Es plausible vivir sanamente con el vecino en el mismo vecindario sin ser amigos de él. Es claro que Chávez difícilmente puede ser un amigo entrañable del Estado colombiano mismo, al cual no muy discretamente quiso poner al mismo nivel de sus enemigos, pero es claro que aún más difícil es convivir como enemigos con un vecino con el cual hay muchos intereses comunes, adicionales a una frontera de casi 2200 kilómetros.

El conflicto diplomático ha producido un golpe económico severo, gracias en buena medida al perverso sistema de cambio venezolano sustentado en la temible y autoritaria CADIVI; los importadores del país vecino adeudan a los exportadores colombianos la nada despreciable suma de 800 millones de dólares, deuda acentuada con la ruptura de las relaciones y que a su vez ha destruido alrededor de 300 mil empleos, además de unos costos en el comercio cercanos al 70% de los casi 8 mil millones de dólares en que se tasa a vuelo de pájaro la integración económica entre Colombia y Venezuela, las dos naciones más importantes de la región.

Sin duda que la escasez de alimentos en Venezuela y las dificultades económicas de Colombia están enmarcadas en el conflicto de los gobiernos. Desde el campo económico hay que abogar por el restablecimiento de las relaciones binacionales sin dudarlo y por el bien de los empresarios, pero ante todo por el bien de cientos de miles de desempleados en Colombia y otros tantos cientos de miles de consumidores venezolanos que padecen una inflación que parece llevar al traste las de por sí bien discretas conquistas de la Revolución bolivariana.

Pero en el plano de la paz y la amistad es necesario pasar la página. La integración europea no hubiera sido posible si los Gobiernos del general De Gaulle y del Canciller alemán Adenauer no hubieran firmado el Tratado de Amistad del Elíseo: a pesar de los dolores históricos resultantes de la Segunda Guerra Mundial no convenía para ambos pueblos mantener una confrontación indefinida. El éxito de la integración europea, a pesar de la crisis actual, es evidente y es un ejemplo para la integración americana.

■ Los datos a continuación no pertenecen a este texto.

Fixpoint print (T : ToyTy) : Text :=
  match T with
  | TInt => bytes "Int"
  | TSelf => bytes "Self"
  | TArray T => bytes "[" ++ print T ++ bytes "]"
  | TFunc P R => bytes "(" ++ print P ++ bytes ") -> " ++ print R
  | TLong n => replicate (N.to_nat n) "x"%byte
  end.

Fixpoint subst (Base T : ToyTy) : ToyTy :=
  match T with
  | TSelf => Base
  | TArray T => TArray (subst Base T)
  | TFunc P R => TFunc (subst Base P) (subst Base R)
  | T => T
  end.

#[export] Instance toy_AST : AST := {|
  Ty := ToyTy;
  ValueDecl := ToyDecl;
  FuncDecl := ToyDecl;
  FunctionType := ToyTy * ToyTy;
  DeclContext := unit;
  ModuleDecl := unit;
  ClangNode := ToyClangNode;
  ClangDecl := option string;
  RawComment := string;
  Type_print := print;
  printTypeUSR := λ T, bytes "$s" ++ print T;
  getFullName_print := λ d, bytes (decl_name d);
  printMemberDeclDescription := λ d T usePlaceholder,
    bytes (decl_name d) ++ bytes (if usePlaceholder then "(<#x#>)" else "(x:)");
  getClangNode := decl_clang;
  getAsDecl := λ node,
    match node with ClangDeclNode c => Some c | ClangMacroNode => None end;
  getRawCommentForAnyRedecl := λ D, D;
  getBriefText := bytes;
  getBriefComment := λ d, bytes (decl_brief d);
  dyn_cast_FuncDecl := λ d, if decl_is_func d then Some d else None;
  getMethodInterfaceType := decl_type;
  getParentModule := λ _, tt;
  getTypeOfMember := λ Base _ _ T, subst Base T;
  getAs_FunctionType := λ T,
    match T with TFunc P R => Some (P, R) | _ => None end;
  getResult := snd
|}.

Definition zero : ToyDecl := mkDecl "zero" TSelf false None "The zero value.".
Definition max : ToyDecl :=
  mkDecl "max" TSelf false (Some (ClangDeclNode (Some "Largest value."))) "unused".
Definition bare : ToyDecl := mkDecl "bare" TSelf false (Some (ClangDeclNode None)) "unused".
Definition macro : ToyDecl := mkDecl "MACRO" TInt false (Some ClangMacroNode) "unused".
Definition plain : ToyDecl := mkDecl "plain" TInt false None "".
Definition repeated : ToyDecl :=
  mkDecl "repeated" (TFunc TInt (TArray TSelf)) true None "Copies of self.".

Definition item : ide.TypeContextInfoItem :=
  ide.mkTypeContextInfoItem TInt [zero; max; zero].
Definition undocumented : ide.TypeContextInfoItem :=
  ide.mkTypeContextInfoItem TInt [bare; macro; plain].
Definition long_item (n : N) : ide.TypeContextInfoItem :=
  ide.mkTypeContextInfoItem (TLong n) [].

(** Four items as the engine may hand them to [handleResults]; the last two
    have no member. *)
Definition items : list ide.TypeContextInfoItem :=
  [item; undocumented; long_item 2; long_item 1].

Definition result : ide.ConformingMethodListResult :=
  ide.mkConformingMethodListResult tt TInt [repeated].
Definition not_a_method : ide.ConformingMethodListResult :=
  ide.mkConformingMethodListResult tt TInt [repeated; zero].
(** * QExPy: configuration store, measurement factory and value printing

    A shallow embedding of [qexpy/settings/settings.py] and
    [qexpy/data/data.py].  The code is dynamically typed Python that
    mutates a module-level dictionary, allocates objects, prints to the
    standard output and raises exceptions; the embedding keeps all of
    that: Python values are one inductive type, and every function runs
    in a state-and-exception monad over the interpreter state (the
    [config] dictionary, the lines printed so far and the object heap). *)

From Stdlib Require Import ZArith String Ascii List Bool Lia.
From Stdlib.Floats Require Import SpecFloat.
From stdpp Require Import base option gmap strings list fin_maps.

Set Warnings "-register-all".
Open Scope string_scope.
Open Scope Z_scope.

(** ** The enumerations of [settings.py] *)

Inductive ErrorMethod : Set := DERIVATIVE | MIN_MAX | MONTE_CARLO.
Inductive PrintStyle : Set := DEFAULT | LATEX | SCIENTIFIC.
Inductive SigFigMode : Set := AUTOMATIC | VALUE | ERROR.

(** The [.value] of each enumeration member, as written in the class bodies. *)
Definition ErrorMethod_value (m : ErrorMethod) : string :=
  match m with
  | DERIVATIVE => "derivative"
  | MIN_MAX => "min_max"
  | MONTE_CARLO => "monte_carlo"
  end.
(** * Sortr: the similarity index, the classification pipeline and undo

    A shallow embedding of [src/vector-store.ts] (classes [VectorStore] and
    [NoteSorter]) and of the parts of [src/memory.ts] they call, followed by
    the properties checked against the specification. The configuration
    ([src/config.ts]), the loop over the inbox and the note loop of the
    analyzer ([src/analyzer.ts]) come after the vocabulary of those
    statements, and their properties after the ones of the specification.

    Conventions of the embedding:
    - a JavaScript [number] is a binary64 float, Rocq's primitive [float];
      counters and list positions are [Z] or [nat];
    - a JavaScript string is a [string] (text is taken to be ASCII);
    - a method that may throw returns a [Result]; a method that also reads or
      writes the file system, the database or the console is a state
      transformer [Eff] over the record [World];
    - a path is the key of what is at it: the file system is a map from
      the paths, as the program forms them, to what is there;
    - the collaborators the code calls but does not define (the embedding
      model, the chat model, the interactive prompt, the JSON codec, the
      database driver, the sort of the JavaScript engine, the folder summary
      of the analyzer) are the fields of the record [Runtime]. *)

From Stdlib Require Import ZArith List Ascii String Floats Lia Permutation.
From Stdlib Require Import Sorting.Sorted.
From stdpp Require Import base gmap strings list pretty.

Set Warnings "-inexact-float".

Local Open Scope string_scope.
Local Open Scope list_scope.
Local Open Scope Z_scope.

(** ** Results of computations that may throw *)

Inductive Result (A : Type) : Type :=
  | Ok (a : A)
  | Throw (e : string).
Arguments Ok {A} a.
Arguments Throw {A} e.

Definition is_ok {A} (r : Result A) : bool :=
  match r with Ok _ => true | Throw _ => false end.

Definition rbind {A B} (r : Result A) (k : A -> Result B) : Result B :=
  match r with Ok a => k a | Throw e => Throw e end.

Fixpoint rmapM {A B} (f : A -> Result B) (l : list A) : Result (list B) :=
  match l with
  | [] => Ok []
  | x :: l' => rbind (f x) (fun y => rbind (rmapM f l') (fun ys => Ok (y :: ys)))
  end.

(** ** JavaScript numbers *)

Module Num.

Definition number := float.

Definition lt (a b : number) : bool := (a <? b)%float.
Definition le (a b : number) : bool := (a <=? b)%float.
Definition eq (a b : number) : bool := (a =? b)%float.
Definition isNaN (a : number) : bool := PrimFloat.is_nan a.

(** [x] lies in the closed interval from 0 to 1 (false for NaN). *)
Definition in_unit (x : number) : bool := le 0%float x && le x 1%float.

(** The float nearest to [m / d], for positive integers [m] and [d],
    rounded to nearest with ties to even. *)
Definition of_ratio (neg : bool) (m d : positive) : number :=
  let '(q, e, l) := SFdiv_core_binary prec emax (Zpos m) 0 (Zpos d) 0 in
  SF2Prim (binary_round_aux prec emax neg q e l).

(** The float nearest to [m * 10 ^ e10], with the sign [neg]. *)
Definition of_decimal (neg : bool) (m : N) (e10 : Z) : number :=
  match m with
  | N0 => if neg then neg_zero else zero
  | Npos p =>
      match e10 with
      | Zneg k => of_ratio neg p (Pos.pow 10 k)
      | _ => of_ratio neg (p * Z.to_pos (10 ^ e10))%positive 1
      end
  end.

End Num.
Export Num.

(** ** JavaScript strings *)

Module Str.

Definition chars := list_ascii_of_string.
Definition unchars := string_of_list_ascii.

(** White space and line terminators stripped by [String.prototype.trim]
    (the ASCII ones: tab, line feed, vertical tab, form feed, carriage
    return, space). *)
Definition is_space (c : ascii) : bool :=
  let n := nat_of_ascii c in
  ((9 <=? n) && (n <=? 13))%nat || (n =? 32)%nat.

Fixpoint dropWhile {A} (p : A -> bool) (l : list A) : list A :=
  match l with
  | [] => []
  | x :: l' => if p x then dropWhile p l' else l
  end.
Definition put_roster (team_key xml : string) : M response :=
  uri <- lift (format "team/{}/roster" [VStr team_key]) ;;
  put uri xml.

Definition post_transactions (league_id xml : string) : M response :=
  uri <- lift (format "league/{}/transactions" [VStr league_id]) ;;
  post uri xml.

End Methods.

End YHandler.

(** ** What the specification says, in its own words

    These definitions follow the wording of the specification, not the
    code; the theorems below compare the handler with them. *)

Module Spec.
Import Py Http.

(** "The full URL is the fixed prefix, a '/', then the given path." *)
Definition api_url (path : string) : string :=
  YHandler.YAHOO_ENDPOINT ++ "/" ++ path.

(** "All GET calls append format=json." *)
Definition get_call (path : string) : request :=
  Request GET (api_url path) [("format", "json")] None [].

(** "Content type for mutating calls: application/xml; caller supplies a
    pre-built XML payload string." *)
Definition put_call (path payload : string) : request :=
  Request PUT (api_url path) [] (Some payload)
    [("Content-Type", "application/xml")].

Definition post_call (path payload : string) : request :=
  Request POST (api_url path) [] (Some payload)
    [("Content-Type", "application/xml")].

(** "The parsed body contains the key": an object with that member. *)
Definition has_key (k : string) (items : list (string * jvalue)) : Prop :=
  In k (map fst items).

(** The keys of a parsed body: those of an object; an array, a string, a
    number, a boolean and [null] have none. *)
Definition keys (j : jvalue) : list string :=
  match j with
  | JDict items => map fst items
  | _ => []
  end.

(** "YYYY-MM-DD": four digits of year, two of month, two of day. *)
Definition digit (n : Z) : ascii := ascii_of_N (48 + Z.to_N (n mod 10)).

Definition four_digits (n : Z) : string :=
  String (digit (n / 1000)) (String (digit (n / 100))
  (String (digit (n / 10)) (String (digit n) EmptyString))).

Definition two_digits (n : Z) : string :=
  String (digit (n / 10)) (String (digit n) EmptyString).

Definition iso_date (d : date) : string :=
  four_digits (year d) ++ "-" ++ two_digits (month d) ++ "-"
    ++ two_digits (day d).

(** "{n}" for an int: its decimal numeral, read off the number by
    dividing by ten; the last digit is [n mod 10], the ones before it are
    the numeral of [n / 10]. *)
Fixpoint numeral (fuel : nat) (n : Z) (acc : string) : string :=
  match fuel with
  | O => acc
  | S fuel' =>
      if n <=? 0 then acc
      else numeral fuel' (n / 10) (String (digit n) acc)
  end.

(** More steps than a positive number has digits. *)
Definition enough (n : Z) : nat := S (Z.to_nat (Z.log2 n)).

Definition decimal (z : Z) : string :=
  if z =? 0 then "0"
  else if z <? 0 then String "-" (numeral (enough (- z)) (- z) EmptyString)
  else numeral (enough z) z EmptyString.

(** An int that Python can write out: at most 4300 digits. *)
Definition digit_count (z : Z) : nat := length (decimal (Z.abs z)).

Definition renders_int (z : Z) : bool := (digit_count z <=? 4300)%nat.

(** A [str] is always written out as it is. *)
Definition renders (v : pyval) : bool :=
  match v with
  | VStr _ => true
  | VInt z => renders_int z
  end.

Definition text (v : pyval) : string :=
  match v with
  | VStr s => s
  | VInt z => decimal z
  end.

(** A string of characters below 128. *)
Fixpoint is_ascii (s : string) : bool :=
  match s with
  | EmptyString => true
  | String c rest => (nat_of_ascii c <? 128)%nat && is_ascii rest
  end.

(** "The substring before the first '.'": the characters that come before
    any dot (all of them when there is none). *)
Fixpoint before_dot (s : string) : string :=
  match s with
  | EmptyString => EmptyString
  | String c rest => if Ascii.eqb c "." then EmptyString
                     else String c (before_dot rest)
  end.

Fixpoint has_dot (s : string) : bool :=
  match s with
  | EmptyString => false
  | String c rest => Ascii.eqb c "." || has_dot rest
  end.

(** "Omit the position segment when position is unset." *)
Definition position_segment (position : option string) : string :=
  match position with
  | None => EmptyString
  | Some p => ";position=" ++ p
  end.

End Spec.

(** ** Concrete collaborators for the examples *)

Module Demo.
Import Py Http.

Definition dquote : ascii := ascii_of_nat 34.

Definition quote (s : string) : string :=
  String dquote (s ++ String dquote EmptyString).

Es claro, de todos modos, que no pasará de un día para otro el deseo de los colombianos de cobrarle a Chávez sus atrevimientos. El presidente venezolano ha sido pendenciero y eso ha dolido en Colombia. Sin embargo es prudente pensar que la cumbre entre los presidentes Santos y Chávez en Santa Marta debe implicar un inicio que ponga en el lugar que corresponde a los intereses superiores de ambas naciones, sobre los caprichos de los gobernantes de turno. Ni Colombia ni Venezuela pueden actuar separadamente porque gracias a la globalización y la integración no sólo geográfica sino política, cultural y económica, las decisiones que se tomen internamente afectarán al vecino, para bien o para mal. Pero si el vecino es nuestro enemigo, muy seguramente todas las decisiones que él tome nos afectarán negativamente. Y eso es evitable.

El deseo de la guerra es natural. Pero si podemos evitar ir a una absurda confrontación armada que nos ahorre los costos de la posterior construcción de la paz, y hacer la paz de una buena vez, será un inicio promisorio para enfriar a una región que ya bastantes taras tiene para agregarle la confrontación internacional. No importa si no construimos la amistad con el presidente Chávez y su país, pero sí hay que hacer el esfuerzo por, al menos, construir una paz duradera que permita contribuir al avance de nuestras naciones. Ese sentimiento debe movernos, incluso, a voltear la página y pensar que la confrontación no es una opción.